Everything in my life changed in the blink of an eye for the fourth time – in just a single second, from not being there, to being a completely essential part of my life. So many feelings of love, pride and responsibility for this little fellow, from just knowing that he exists and watching him take his little breaths.
Unfailing love for a child created in my image that fills my heart until the day I die. Enormous pride in this, one of my four most amazing creations ever. An incomparable responsibility to be there for him and do absolutely everything I can to give him the best chance possible – and thus a reminder of the promise I once made: to give everything I have in the struggle for the future of our descendants.
Yes, the future… He does not just exist here and now, and will not be small forever. If the present time is not enough to understand the greatness of this new life, then I only need to think of every moment I myself have lived – all the memories, all the joy and sorrow, all the love and hate I have ever felt. As much again will he experience, survive, be discouraged and overcome, hopefully then to create the next part of the blood link himself together with the Nordic woman he will one day take as his companion in life.
Perhaps as a fighting National Socialist, I live my life in earnest instead of escaping from it, and therefore I am more in contact with my inner self than many other Swedish men and “men”. But surely everyone must still realise that a new child is always a miracle?
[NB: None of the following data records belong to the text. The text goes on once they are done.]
(** X5. A record that is being deleted and has no valid build number (no
    identifier annotation, or one that is not the decimal of a number from 0
    on) is released without a call to Jenkins: the pass takes the finalizer
    off and writes the record back, and returns the answer of that write. *)
Theorem Reconcile_deleting_untriggered (r : Reconciler) (req : ObjectKey) (w : World)
    (pr : PipelineRun) :
  new_calls w (Reconcile hp r req w).2 !! 0%nat = Some (CallGetRun req (Ok pr)) →
  Time_IsZero (DeletionTimestamp (pr_ObjectMeta pr)) = false →
  getJenkinsBuildNumber pr < 0 →
  ∃ answer,
    new_calls w (Reconcile hp r req w).2
    = [CallGetRun req (Ok pr); CallUpdateRun (released pr) answer]
    ∧ (Reconcile hp r req w).1 = Done (Result_zero, answer)
    ∧ (answer = None →
       ∃ stored, w_runs (Reconcile hp r req w).2 !! pr_key pr = Some stored
                 ∧ PipelineRunFinalizerName ∉ Finalizers (pr_ObjectMeta stored)).
Proof.
  intros Hread Hdel Hnum.
  destruct (Reconcile_deleting_pass r req w pr Hread Hdel) as (w1 & _ & _ & -> & Hpath).
  destruct Hpath as [answer _ -> -> Hst | ? | ? ? ? ? | ? ? ?]; try lia.
  exists answer. split; [done |]. split; [done |]. intros Ha.
  destruct (Hst Ha) as (stored & Hs & Hm). exists stored. split; [done |].
  rewrite Hm. apply RemoveString_removes.
Qed.

(** X6. When Jenkins has deleted the history of the build, the pass was for
    a record of the store that is being deleted, and the call was made for
    the job [job/<namespace>/job/<pipeline>] of the record and for the
    number in its identifier annotation; the pass then takes the finalizer
    off, writes the record back and returns the answer of that write. *)
Theorem Reconcile_delete_history_done (r : Reconciler) (req : ObjectKey) (w : World)
    (jobName : string) (buildNum : Z) :
  CallDeleteHistory jobName buildNum None ∈ new_calls w (Reconcile hp r req w).2 →
  ∃ pr ref answer,
    new_calls w (Reconcile hp r req w).2
    = [CallGetRun req (Ok pr); CallDeleteHistory jobName buildNum None;
       CallUpdateRun (released pr) answer]
    ∧ w_runs w !! req = Some pr
    ∧ Time_IsZero (DeletionTimestamp (pr_ObjectMeta pr)) = false
    ∧ PipelineRef (pr_Spec pr) = Some ref
    ∧ jobName = jenkinsJobName pr ref
    ∧ buildNum = getJenkinsBuildNumber pr
    ∧ 0 ≤ buildNum
    ∧ (Reconcile hp r req w).1 = Done (Result_zero, answer)
    ∧ (answer = None →
       ∃ stored, w_runs (Reconcile hp r req w).2 !! pr_key pr = Some stored
                 ∧ PipelineRunFinalizerName ∉ Finalizers (pr_ObjectMeta stored)).
Proof.
  destruct (Reconcile_run hp r req w) as (got & Hgot & -> & ->).
  intros Hin. apply elem_of_cons in Hin as [Hin|Hin]; [discriminate Hin |].
  revert Hin. unfold Reconcile_after_read. destruct got as [pr|e0].
  2: { rewrite mret_run. simpl. rewrite new_calls_refl. intros Hin. not_among Hin. }
  specialize (Hgot pr eq_refl).
  destruct (Time_IsZero _) eqn:Hdel.
  { intros Hin.
    by apply (extends_kind _ _ _ _ (Reconcile_building_calls hp r req pr _)) in Hin. }
  destruct (Reconcile_deleting_path r pr (record_call (CallGetRun req (Ok pr)) w))
    as [answer _ -> _ _ | _ _ _ -> | ref deleted answer Hnum Href _ -> -> Hst
        | ref e _ _ _ -> _ _]; intros Hin.
  - not_among Hin.
  - rewrite new_calls_refl in Hin. not_among Hin.
  - apply elem_of_cons in Hin as [Hin|Hin]; [| not_among Hin].
    injection Hin as -> -> <-. exists pr, ref, answer. repeat split; try done.
    intros Ha. destruct (Hst Ha) as (stored & Hs & Hm). exists stored. split; [done |].
    rewrite Hm. apply RemoveString_removes.
  - not_among Hin.
Qed.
Nature is flawless and is manifested in the best possible way by bringing a new Nordic life into the world. It’s miracle that I wish all my kinsmen with the right conditions will experience – preferably again and again because, as I said, it’s just as fantastic every time.
By the right conditions, I do not mean whether you have the finances for it or not, because I never have, but I have still managed fine. I do not mean that you must necessarily find the “right one” or have reached some particular maturity in life. I was 22 years old and not even together with the mother of my first child, but it still went well nonetheless. Such comparatively worldly things frankly pale in importance next to a miracle of nature.
No, I’m talking of course about the right biological conditions. For as a wise man once said: an even bigger sacrifice for the people than having children is to abstain from it; for example, if one has serious hereditary diseases. All praise to you who make that choice for those reasons. You others, however – do not let excuses stand in the way of living life to its fullest, both now and in thousands of years to come through your progeny. The fate of the world is at stake, and our people are threatened. What we need is more Nordic miracles!
A newborn Nordic life is also a great achievement for our people, as it is a part of the vanguard against our biological downfall, and a part of the struggle that will win a future in which our people reach the stars. Every newborn Nordic boy or girl is a part of the essential Nordic revolution!